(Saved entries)

= Beginning of Section =

Lemma spilled_at_agree fp p b b' :
  fp_unspill fp = false -> agree fp b b' -> spilled_at p b -> spilled_at p b'.
Proof.
  intros Hfp Hag (x & Hx & Hs). destruct (ag_part _ _ _ Hag p x Hx) as (x' & Hx' & _ & Hu & _).
  exists x'. split; [assumption|]. apply Hu; assumption.
Qed.

Lemma update_Ok p f b u b' :
  update p f b = (Ok u, b') ->
  exists x, all_partitions_ b !! p = Some x
            /\ b' = set_all_partitions (<[p := f x]> (all_partitions_ b)) b.
Proof.
  unfold update, deref, assign, modify. rewrite bind_unfold.
  destruct (all_partitions_ b !! p) as [x|] eqn:Hx; intros H; inversion H; subst.
  exists x. auto.
Qed.

Lemma update_Err p f b e b' : update p f b = (Err e, b') -> b' = b.
Proof.
  unfold update, deref, assign, modify. rewrite bind_unfold.
  destruct (all_partitions_ b !! p) as [x|] eqn:Hx; intros H; inversion H; subst.
  reflexivity.
Qed.

Lemma Spill_Ok p mode b u b' :
  Spill p mode b = (Ok u, b') -> spilled_at p b'.
Proof.
  unfold Spill. intros E.
  mstep E as x0 b1 E1; [|discriminate].
  mstep E as u1 b2 E2; [|discriminate].
  mstep E as u2 b3 E3; [|discriminate].
  mstep E as u3 b4 E4; [|discriminate].
  destruct (update_Ok _ _ _ _ _ E) as (x & Hx & ->).
  exists (set_is_spilled true x). split; [|reflexivity]. simpl.
  apply list_lookup_insert_eq. eapply lookup_lt_Some; eassumption.
Qed.

Lemma not_built_result p status b r b' : not_built p status b = (r, b') -> r <> Ok true.
Proof.
  unfold not_built. intros E.
  mstep E as u1 b1 E1; [|inversion E; discriminate].
  mstep E as u2 b2 E2; [|inversion E; discriminate].
  inversion E. discriminate.
Qed.

(** How [BuildHashTable] ends: either it leaves every [is_spilled_] that
    was set as it is and does not answer "built", or it answers "built"
    after clearing the flag of its own partition as its last step. *)
Lemma BuildHashTable_cases p b r b' :
  BuildHashTable p b = (r, b') ->
  (r <> Ok true /\ agree fp_pin b b')
  \/ (r = Ok true
      /\ exists b1 x1,
           agree fp_pin b b1 /\ all_partitions_ b1 !! p = Some x1
           /\ b' = set_all_partitions
                     (<[p := set_is_spilled false x1]> (all_partitions_ b1)) b1).
Proof.
  intros E. pose proof (agree_refl fp_pin b) as Hag.
  unfold BuildHashTable in E.
  mstep E as built b1 E1; advance Hag E1.
  2:{ inversion E; subst. left. split; [discriminate | exact Hag]. }
  destruct built; cbv beta iota delta [negb] in E.
  2:{ inversion E; subst. left. split; [discriminate | exact Hag]. }
  mstep E as x b2 E2; advance Hag E2.
  2:{ inversion E; subst. left. split; [discriminate | exact Hag]. }
  mstep E as u3 b3 E3; advance Hag E3.
  2:{ inversion E; subst. left. split; [discriminate | exact Hag]. }
  mstep E as s b4 E4; advance Hag E4.
  2:{ inversion E; subst. left. split; [discriminate | exact Hag]. }
  mstep E.
  destruct (ht_Create (rows s) (world b4)) as [ht w1].
  destruct (ht_Init ht w1) as [[r0 ht1] w2].
  mstep E as u5 b5 E5; advance Hag E5.
  2:{ inversion E; subst. left. split; [discriminate | exact Hag]. }
  mstep E.
  match type of E with
  | _ ?b6 = _ =>
      assert (Hag6 : agree fp_pin b b6)
        by (eapply agree_trans; [exact Hag | apply agree_set_world]);
      clear Hag; set (b6' := b6) in *; clearbody b6'
  end.
  assert (Hnb : forall status bx, agree fp_pin b bx -> not_built p status bx = (r, b') ->
                r <> Ok true /\ agree fp_pin b b').
  { intros status bx Hbx Enb. split; [eapply not_built_result; eassumption|].
    eapply agree_trans; [exact Hbx|]. eapply footprint_step; [|exact Enb]. fp_auto. }
  destruct r0 as [| |e0]; [|left; eapply Hnb; eassumption..].
  mstep E as r1 b7 E7; advance Hag6 E7.
  2:{ inversion E; subst. left. split; [discriminate | exact Hag6]. }
  assert (Hloop : (e <- insert_loop p (batches_of s) ;;
                   match e with
                   | NotBuilt status => not_built p status
                   | Finished => update p (set_is_spilled false) ;;; ret true
                   end) b7 = (r, b')
                  \/ (exists e1, not_built p (Some e1) b7 = (r, b'))).
  { destruct r1; eauto. }
  clear E. destruct Hloop as [E | [e1 E]]; [|left; eapply Hnb; eassumption].
  mstep E as ex b8 E8; advance Hag6 E8.
  2:{ inversion E; subst. left. split; [discriminate | exact Hag6]. }
  destruct ex as [|status]; [|left; eapply Hnb; eassumption].
  mstep E as u9 b9 E9.
  - inversion E; subst. right. split; [reflexivity|].
    destruct (update_Ok _ _ _ _ _ E9) as (x1 & Hx1 & ->).
    exists b8, x1. auto.
  - inversion E; subst. left. split; [discriminate|].
    rewrite (update_Err _ _ _ _ _ E9). exact Hag6.
Qed.

Lemma not_spilled_after_clear p b1 x1 :
  all_partitions_ b1 !! p = Some x1 ->
  ~ spilled_at p
      (set_all_partitions (<[p := set_is_spilled false x1]> (all_partitions_ b1)) b1).
Proof.
  intros Hx (x & Hlook & Hs). simpl in Hlook.
  rewrite list_lookup_insert_eq in Hlook by (eapply lookup_lt_Some; eassumption).
  inversion Hlook; subst. discriminate.
Qed.

Lemma spilled_at_other p q b1 x1 :
  q <> p ->
  spilled_at q b1 ->
  spilled_at q
    (set_all_partitions (<[p := set_is_spilled false x1]> (all_partitions_ b1)) b1).
Proof.
  intros Hne (x & Hlook & Hs). exists x. split; [|assumption]. simpl.
  rewrite list_lookup_insert_ne by congruence. assumption.
Qed.

(** C1 (as amended).  A partition [q] that is spilled stays spilled through
    [Spill], [Partition::Close], the choice and spilling of a victim, the
    appending of rows and the creation of a fanout, whatever partition they
    work on and however they end.  [BuildHashTable] on [p] is the one
    exception: [q] is spilled after it unless [q] is [p] itself and the
    hash table was built. *)
Theorem is_spilled_cleared_only_by_BuildHashTable (b : PhjBuilder) (p q : ptr) :
  spilled_at q b ->
  (forall mode, spilled_at q (snd (Spill p mode b)))
  /\ (forall batch, spilled_at q (snd (Close_partition p batch b)))
  /\ (forall mode, spilled_at q (snd (SpillPartition mode b)))
  /\ (forall row, spilled_at q (snd (AppendRow p row b)))
  /\ (forall batch, spilled_at q (snd (Send batch b)))
  /\ (forall r b', BuildHashTable p b = (r, b') ->
        (spilled_at q b' <-> q <> p \/ r <> Ok true)).
Proof.
  intros Hq.
  split; [intros mode; eapply (spilled_at_agree fp_partitions); eauto;
          apply footprint_Spill|].
  split; [intros batch; eapply (spilled_at_agree fp_partitions); eauto;
          apply footprint_Close_partition|].
  split; [intros mode; eapply (spilled_at_agree fp_partitions); eauto;
          apply footprint_SpillPartition|].
  split; [intros row; eapply (spilled_at_agree fp_append); eauto;
          apply footprint_AppendRow|].
  split; [intros batch; eapply (spilled_at_agree fp_send); eauto;
          apply footprint_Send|].
  intros r b' E.
  destruct (BuildHashTable_cases _ _ _ _ E) as [[Hr Hag] | (Hr & b1 & x1 & Hag & Hx1 & ->)].
  - split; [auto|]. intros _. eapply (spilled_at_agree fp_pin); eauto.
  - assert (Hq1 : spilled_at q b1) by (eapply (spilled_at_agree fp_pin); eauto).
    split.
    + intros Hs. destruct (decide (q = p)) as [->|Hne]; [|auto].
      exfalso. eapply not_spilled_after_clear; eassumption.
    + intros [Hne | Hne]; [|congruence]. apply spilled_at_other; assumption.
Qed.

(** ** The choice of the partition to spill *)

Lemma deref_Some p b x : all_partitions_ b !! p = Some x -> deref p b = (Ok x, b).
Proof. intros H. unfold deref. rewrite H. reflexivity. Qed.

Lemma build_rows_Some p b x s :
  all_partitions_ b !! p = Some x -> build_rows_ x = Some s -> build_rows p b = (Ok s, b).
Proof.
  intros Hx Hs. unfold build_rows. rewrite bind_unfold, (deref_Some _ _ _ Hx), Hs.
  reflexivity.
Qed.

Lemma CanSpill_open x : CanSpill x = true -> exists s, build_rows_ x = Some s.
Proof.
  unfold CanSpill, IsClosed. destruct (build_rows_ x) as [s|]; [eauto|discriminate].
Qed.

= End of Section =

Action item:
Line count for the string "congruence": please say how many lines in the entries above contain it, with no other words.

Response area:
2